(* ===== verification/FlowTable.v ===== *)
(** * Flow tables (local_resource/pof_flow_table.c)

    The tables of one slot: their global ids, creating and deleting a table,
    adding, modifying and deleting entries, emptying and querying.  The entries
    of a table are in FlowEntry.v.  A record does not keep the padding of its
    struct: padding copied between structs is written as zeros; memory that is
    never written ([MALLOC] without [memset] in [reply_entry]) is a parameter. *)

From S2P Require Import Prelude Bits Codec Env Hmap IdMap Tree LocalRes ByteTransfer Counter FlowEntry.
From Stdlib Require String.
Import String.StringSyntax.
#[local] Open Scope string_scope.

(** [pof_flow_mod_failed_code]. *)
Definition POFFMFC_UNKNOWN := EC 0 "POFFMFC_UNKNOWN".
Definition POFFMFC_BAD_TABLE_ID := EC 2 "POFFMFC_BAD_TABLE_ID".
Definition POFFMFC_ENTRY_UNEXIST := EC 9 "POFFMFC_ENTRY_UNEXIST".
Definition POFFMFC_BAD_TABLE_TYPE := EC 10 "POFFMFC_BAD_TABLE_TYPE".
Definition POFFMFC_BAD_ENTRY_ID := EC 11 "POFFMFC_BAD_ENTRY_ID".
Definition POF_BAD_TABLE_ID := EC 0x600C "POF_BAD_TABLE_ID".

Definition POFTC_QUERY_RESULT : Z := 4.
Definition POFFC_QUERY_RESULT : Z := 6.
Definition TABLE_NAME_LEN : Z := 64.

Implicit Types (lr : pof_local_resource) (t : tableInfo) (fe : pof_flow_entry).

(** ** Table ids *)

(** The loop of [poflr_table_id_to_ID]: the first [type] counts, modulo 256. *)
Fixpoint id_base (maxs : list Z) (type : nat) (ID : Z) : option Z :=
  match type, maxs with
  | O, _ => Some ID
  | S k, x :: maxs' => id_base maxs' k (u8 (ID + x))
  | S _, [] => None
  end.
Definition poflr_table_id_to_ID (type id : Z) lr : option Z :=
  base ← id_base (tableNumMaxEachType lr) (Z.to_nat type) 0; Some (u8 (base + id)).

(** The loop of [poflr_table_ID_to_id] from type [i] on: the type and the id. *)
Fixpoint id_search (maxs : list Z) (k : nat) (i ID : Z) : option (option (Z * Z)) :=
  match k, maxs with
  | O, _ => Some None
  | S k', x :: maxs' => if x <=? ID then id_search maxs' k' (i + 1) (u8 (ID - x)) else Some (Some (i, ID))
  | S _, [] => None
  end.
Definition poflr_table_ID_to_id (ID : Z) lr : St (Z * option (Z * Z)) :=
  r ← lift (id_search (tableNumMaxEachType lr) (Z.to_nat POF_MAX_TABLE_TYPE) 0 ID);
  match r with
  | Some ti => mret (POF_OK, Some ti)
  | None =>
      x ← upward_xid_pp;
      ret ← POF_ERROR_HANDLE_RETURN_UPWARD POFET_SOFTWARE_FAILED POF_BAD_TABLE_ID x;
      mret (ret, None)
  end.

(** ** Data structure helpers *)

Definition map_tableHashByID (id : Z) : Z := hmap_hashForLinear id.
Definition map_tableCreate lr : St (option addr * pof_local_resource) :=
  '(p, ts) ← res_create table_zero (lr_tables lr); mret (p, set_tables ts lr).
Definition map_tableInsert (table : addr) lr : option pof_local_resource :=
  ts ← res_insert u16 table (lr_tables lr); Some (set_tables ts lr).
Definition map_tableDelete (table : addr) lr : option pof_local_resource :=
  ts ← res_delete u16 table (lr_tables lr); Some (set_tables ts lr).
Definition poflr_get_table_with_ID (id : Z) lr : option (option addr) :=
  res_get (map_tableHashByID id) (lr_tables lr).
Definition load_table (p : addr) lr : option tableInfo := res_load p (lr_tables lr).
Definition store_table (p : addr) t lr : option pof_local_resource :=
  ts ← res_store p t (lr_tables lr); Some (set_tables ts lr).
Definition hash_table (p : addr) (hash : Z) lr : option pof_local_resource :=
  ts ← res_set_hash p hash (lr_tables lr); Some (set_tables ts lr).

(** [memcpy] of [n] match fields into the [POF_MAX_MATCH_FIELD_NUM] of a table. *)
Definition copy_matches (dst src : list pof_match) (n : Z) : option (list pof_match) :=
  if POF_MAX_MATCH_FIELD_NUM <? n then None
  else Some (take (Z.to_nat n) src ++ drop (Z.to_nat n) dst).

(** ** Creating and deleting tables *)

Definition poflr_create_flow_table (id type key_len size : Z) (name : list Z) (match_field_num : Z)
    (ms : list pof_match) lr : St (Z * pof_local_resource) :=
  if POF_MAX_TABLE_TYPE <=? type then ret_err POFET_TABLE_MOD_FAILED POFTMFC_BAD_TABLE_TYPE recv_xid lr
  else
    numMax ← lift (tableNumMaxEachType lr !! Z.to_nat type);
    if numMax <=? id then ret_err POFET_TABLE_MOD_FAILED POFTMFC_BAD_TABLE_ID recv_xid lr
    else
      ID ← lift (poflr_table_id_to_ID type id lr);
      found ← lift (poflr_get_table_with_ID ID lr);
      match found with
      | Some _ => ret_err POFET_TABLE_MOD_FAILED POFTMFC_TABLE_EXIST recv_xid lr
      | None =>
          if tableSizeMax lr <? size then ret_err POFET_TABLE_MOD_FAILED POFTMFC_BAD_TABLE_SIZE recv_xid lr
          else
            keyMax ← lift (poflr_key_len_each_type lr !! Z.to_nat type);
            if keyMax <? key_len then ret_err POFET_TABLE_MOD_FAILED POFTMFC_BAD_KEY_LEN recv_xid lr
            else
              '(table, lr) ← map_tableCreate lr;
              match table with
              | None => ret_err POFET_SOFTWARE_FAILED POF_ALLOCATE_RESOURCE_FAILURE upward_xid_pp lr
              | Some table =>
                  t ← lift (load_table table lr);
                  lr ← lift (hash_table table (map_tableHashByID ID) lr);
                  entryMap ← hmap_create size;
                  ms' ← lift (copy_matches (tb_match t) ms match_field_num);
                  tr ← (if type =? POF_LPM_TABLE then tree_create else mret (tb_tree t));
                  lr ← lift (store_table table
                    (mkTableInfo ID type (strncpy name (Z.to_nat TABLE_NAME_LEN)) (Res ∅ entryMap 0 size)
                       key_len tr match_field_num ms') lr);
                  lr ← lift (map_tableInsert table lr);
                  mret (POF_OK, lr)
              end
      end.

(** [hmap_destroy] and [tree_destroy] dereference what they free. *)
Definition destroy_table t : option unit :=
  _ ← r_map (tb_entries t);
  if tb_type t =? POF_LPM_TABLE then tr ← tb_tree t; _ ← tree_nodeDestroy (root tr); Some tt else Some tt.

□ □ □ □ □ □ □

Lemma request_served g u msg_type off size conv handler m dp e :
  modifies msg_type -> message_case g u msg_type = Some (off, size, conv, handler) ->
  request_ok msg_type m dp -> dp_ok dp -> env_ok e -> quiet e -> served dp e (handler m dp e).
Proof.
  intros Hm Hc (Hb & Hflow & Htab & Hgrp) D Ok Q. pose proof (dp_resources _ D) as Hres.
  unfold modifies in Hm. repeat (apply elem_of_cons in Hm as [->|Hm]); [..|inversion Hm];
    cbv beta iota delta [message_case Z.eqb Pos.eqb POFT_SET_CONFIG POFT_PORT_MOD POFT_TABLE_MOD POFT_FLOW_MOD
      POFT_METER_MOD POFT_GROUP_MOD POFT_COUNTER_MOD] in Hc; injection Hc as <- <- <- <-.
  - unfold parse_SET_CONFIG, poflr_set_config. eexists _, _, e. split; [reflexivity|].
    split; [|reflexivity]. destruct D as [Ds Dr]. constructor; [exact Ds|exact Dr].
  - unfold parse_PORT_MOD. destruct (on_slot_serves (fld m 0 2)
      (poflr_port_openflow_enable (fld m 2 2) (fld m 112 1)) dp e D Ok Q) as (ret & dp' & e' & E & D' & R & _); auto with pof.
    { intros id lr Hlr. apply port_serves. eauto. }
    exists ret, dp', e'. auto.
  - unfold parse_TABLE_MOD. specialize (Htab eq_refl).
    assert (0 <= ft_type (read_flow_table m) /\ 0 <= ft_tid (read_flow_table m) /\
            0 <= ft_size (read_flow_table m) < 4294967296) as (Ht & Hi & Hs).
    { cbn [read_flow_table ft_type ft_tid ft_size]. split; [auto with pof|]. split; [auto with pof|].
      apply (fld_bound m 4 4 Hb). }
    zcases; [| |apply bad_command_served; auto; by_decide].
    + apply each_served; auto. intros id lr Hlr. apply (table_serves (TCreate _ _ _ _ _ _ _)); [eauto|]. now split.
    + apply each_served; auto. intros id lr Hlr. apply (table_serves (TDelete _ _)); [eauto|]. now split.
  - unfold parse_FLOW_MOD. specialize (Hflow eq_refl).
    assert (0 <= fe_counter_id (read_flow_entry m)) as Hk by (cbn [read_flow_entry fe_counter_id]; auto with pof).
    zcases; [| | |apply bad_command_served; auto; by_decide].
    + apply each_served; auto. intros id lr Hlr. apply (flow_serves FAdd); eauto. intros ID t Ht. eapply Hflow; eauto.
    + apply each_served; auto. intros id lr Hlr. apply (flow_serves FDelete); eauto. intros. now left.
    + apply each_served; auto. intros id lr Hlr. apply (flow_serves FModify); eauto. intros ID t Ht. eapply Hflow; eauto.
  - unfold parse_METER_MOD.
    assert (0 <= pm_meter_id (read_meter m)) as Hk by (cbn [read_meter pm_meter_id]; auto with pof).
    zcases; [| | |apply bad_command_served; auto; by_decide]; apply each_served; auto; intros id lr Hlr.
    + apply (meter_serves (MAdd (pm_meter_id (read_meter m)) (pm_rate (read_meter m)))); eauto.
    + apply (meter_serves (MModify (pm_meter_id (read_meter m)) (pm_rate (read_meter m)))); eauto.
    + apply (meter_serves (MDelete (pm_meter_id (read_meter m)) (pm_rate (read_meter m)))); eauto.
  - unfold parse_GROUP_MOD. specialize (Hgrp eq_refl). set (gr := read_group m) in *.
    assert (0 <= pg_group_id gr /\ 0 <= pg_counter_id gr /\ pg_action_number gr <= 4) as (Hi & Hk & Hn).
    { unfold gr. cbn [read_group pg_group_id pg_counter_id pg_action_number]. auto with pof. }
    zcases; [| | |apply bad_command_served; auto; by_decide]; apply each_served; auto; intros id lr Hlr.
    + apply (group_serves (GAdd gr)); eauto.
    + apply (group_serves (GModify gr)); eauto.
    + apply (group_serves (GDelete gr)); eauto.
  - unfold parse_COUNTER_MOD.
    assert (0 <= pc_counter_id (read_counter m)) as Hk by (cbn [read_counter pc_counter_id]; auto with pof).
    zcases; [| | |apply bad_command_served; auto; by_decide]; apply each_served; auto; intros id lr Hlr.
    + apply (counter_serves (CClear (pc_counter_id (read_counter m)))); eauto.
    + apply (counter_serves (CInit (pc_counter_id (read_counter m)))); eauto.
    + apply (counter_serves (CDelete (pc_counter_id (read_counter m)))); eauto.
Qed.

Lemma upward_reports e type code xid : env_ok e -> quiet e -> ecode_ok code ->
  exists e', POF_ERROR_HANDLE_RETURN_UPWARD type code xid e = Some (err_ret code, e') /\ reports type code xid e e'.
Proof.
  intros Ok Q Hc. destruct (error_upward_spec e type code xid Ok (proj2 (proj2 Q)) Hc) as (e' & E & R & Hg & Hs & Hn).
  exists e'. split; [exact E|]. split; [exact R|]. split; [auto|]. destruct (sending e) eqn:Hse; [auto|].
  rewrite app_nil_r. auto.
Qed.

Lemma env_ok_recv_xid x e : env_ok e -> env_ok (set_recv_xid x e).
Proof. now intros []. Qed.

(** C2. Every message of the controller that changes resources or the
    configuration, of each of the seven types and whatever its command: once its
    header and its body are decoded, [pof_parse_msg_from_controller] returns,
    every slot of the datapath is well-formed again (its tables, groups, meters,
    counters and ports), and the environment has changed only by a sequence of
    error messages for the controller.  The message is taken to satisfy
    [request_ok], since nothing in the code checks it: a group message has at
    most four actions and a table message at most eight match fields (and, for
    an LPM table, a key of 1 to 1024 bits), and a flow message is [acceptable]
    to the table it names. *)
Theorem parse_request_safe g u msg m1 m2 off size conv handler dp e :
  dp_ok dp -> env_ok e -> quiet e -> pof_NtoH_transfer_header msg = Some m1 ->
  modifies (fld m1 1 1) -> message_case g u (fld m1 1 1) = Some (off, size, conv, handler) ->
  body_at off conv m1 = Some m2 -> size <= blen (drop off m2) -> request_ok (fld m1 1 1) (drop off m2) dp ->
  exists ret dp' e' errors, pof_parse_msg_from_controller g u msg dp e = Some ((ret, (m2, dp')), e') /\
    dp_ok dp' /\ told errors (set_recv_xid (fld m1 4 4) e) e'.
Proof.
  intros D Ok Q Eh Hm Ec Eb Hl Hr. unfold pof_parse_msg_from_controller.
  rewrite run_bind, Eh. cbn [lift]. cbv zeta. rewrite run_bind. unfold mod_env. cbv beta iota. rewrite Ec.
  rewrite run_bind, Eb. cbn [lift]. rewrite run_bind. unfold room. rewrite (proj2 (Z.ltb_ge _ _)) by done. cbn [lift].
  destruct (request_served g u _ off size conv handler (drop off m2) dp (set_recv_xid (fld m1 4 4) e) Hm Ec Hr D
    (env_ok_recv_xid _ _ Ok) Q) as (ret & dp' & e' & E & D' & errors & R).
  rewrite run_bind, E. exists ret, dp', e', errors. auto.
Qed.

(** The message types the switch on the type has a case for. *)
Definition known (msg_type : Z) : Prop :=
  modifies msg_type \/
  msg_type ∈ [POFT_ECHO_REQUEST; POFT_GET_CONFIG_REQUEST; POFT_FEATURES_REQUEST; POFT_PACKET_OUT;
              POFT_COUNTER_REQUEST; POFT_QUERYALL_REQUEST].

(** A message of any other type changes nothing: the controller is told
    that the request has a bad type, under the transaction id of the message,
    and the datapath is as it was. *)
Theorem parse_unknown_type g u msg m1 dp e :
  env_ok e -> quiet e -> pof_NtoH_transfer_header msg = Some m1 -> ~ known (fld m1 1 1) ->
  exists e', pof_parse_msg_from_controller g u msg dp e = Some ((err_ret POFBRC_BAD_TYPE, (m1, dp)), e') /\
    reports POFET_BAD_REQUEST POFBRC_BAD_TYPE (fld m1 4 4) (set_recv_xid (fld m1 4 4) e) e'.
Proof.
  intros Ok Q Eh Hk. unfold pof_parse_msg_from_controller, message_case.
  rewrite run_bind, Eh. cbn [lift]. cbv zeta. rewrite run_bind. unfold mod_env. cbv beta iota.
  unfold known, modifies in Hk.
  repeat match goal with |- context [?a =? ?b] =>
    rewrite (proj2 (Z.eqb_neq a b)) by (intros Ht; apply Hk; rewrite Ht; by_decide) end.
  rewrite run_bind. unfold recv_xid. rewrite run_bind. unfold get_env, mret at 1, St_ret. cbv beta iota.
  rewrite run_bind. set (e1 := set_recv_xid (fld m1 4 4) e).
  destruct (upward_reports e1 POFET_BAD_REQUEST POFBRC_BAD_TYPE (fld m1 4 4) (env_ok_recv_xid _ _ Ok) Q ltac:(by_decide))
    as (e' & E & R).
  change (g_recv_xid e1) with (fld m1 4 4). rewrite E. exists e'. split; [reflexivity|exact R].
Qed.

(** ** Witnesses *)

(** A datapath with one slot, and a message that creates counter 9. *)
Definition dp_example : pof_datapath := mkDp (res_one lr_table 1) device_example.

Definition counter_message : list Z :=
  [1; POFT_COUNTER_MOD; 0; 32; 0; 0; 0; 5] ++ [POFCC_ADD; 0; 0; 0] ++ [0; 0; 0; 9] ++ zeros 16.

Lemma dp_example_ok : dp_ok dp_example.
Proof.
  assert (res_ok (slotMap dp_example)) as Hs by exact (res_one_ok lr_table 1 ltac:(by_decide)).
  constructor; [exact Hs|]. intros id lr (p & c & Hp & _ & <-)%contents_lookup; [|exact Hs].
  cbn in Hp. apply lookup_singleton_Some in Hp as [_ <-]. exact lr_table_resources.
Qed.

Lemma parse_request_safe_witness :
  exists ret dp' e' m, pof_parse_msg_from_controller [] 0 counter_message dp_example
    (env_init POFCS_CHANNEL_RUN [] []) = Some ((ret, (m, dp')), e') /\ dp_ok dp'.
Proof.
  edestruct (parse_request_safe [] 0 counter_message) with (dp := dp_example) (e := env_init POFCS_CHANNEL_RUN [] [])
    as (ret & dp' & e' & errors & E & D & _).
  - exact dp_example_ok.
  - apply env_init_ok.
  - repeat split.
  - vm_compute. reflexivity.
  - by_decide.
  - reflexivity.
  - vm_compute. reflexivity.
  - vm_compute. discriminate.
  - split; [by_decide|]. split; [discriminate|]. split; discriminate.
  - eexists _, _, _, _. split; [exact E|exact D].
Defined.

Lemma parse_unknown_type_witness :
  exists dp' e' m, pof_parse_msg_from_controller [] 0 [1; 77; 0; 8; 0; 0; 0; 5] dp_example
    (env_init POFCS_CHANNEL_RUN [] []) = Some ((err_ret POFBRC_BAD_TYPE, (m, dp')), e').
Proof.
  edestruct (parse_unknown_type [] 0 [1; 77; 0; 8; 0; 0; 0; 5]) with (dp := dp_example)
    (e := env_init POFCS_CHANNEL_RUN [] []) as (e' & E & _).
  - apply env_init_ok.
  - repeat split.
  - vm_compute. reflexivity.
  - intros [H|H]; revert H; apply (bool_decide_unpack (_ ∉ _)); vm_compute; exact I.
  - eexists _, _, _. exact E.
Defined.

□ □ □ □ □ □ □

#### What the exercise asks:
Every line above that has the string "list" needs to be copied.

#### Exercise solution:
Fixpoint id_base (maxs : list Z) (type : nat) (ID : Z) : option Z :=
Fixpoint id_search (maxs : list Z) (k : nat) (i ID : Z) : option (option (Z * Z)) :=
Definition copy_matches (dst src : list pof_match) (n : Z) : option (list pof_match) :=
Definition poflr_create_flow_table (id type key_len size : Z) (name : list Z) (match_field_num : Z)
    (ms : list pof_match) lr : St (Z * pof_local_resource) :=
Definition counter_message : list Z :=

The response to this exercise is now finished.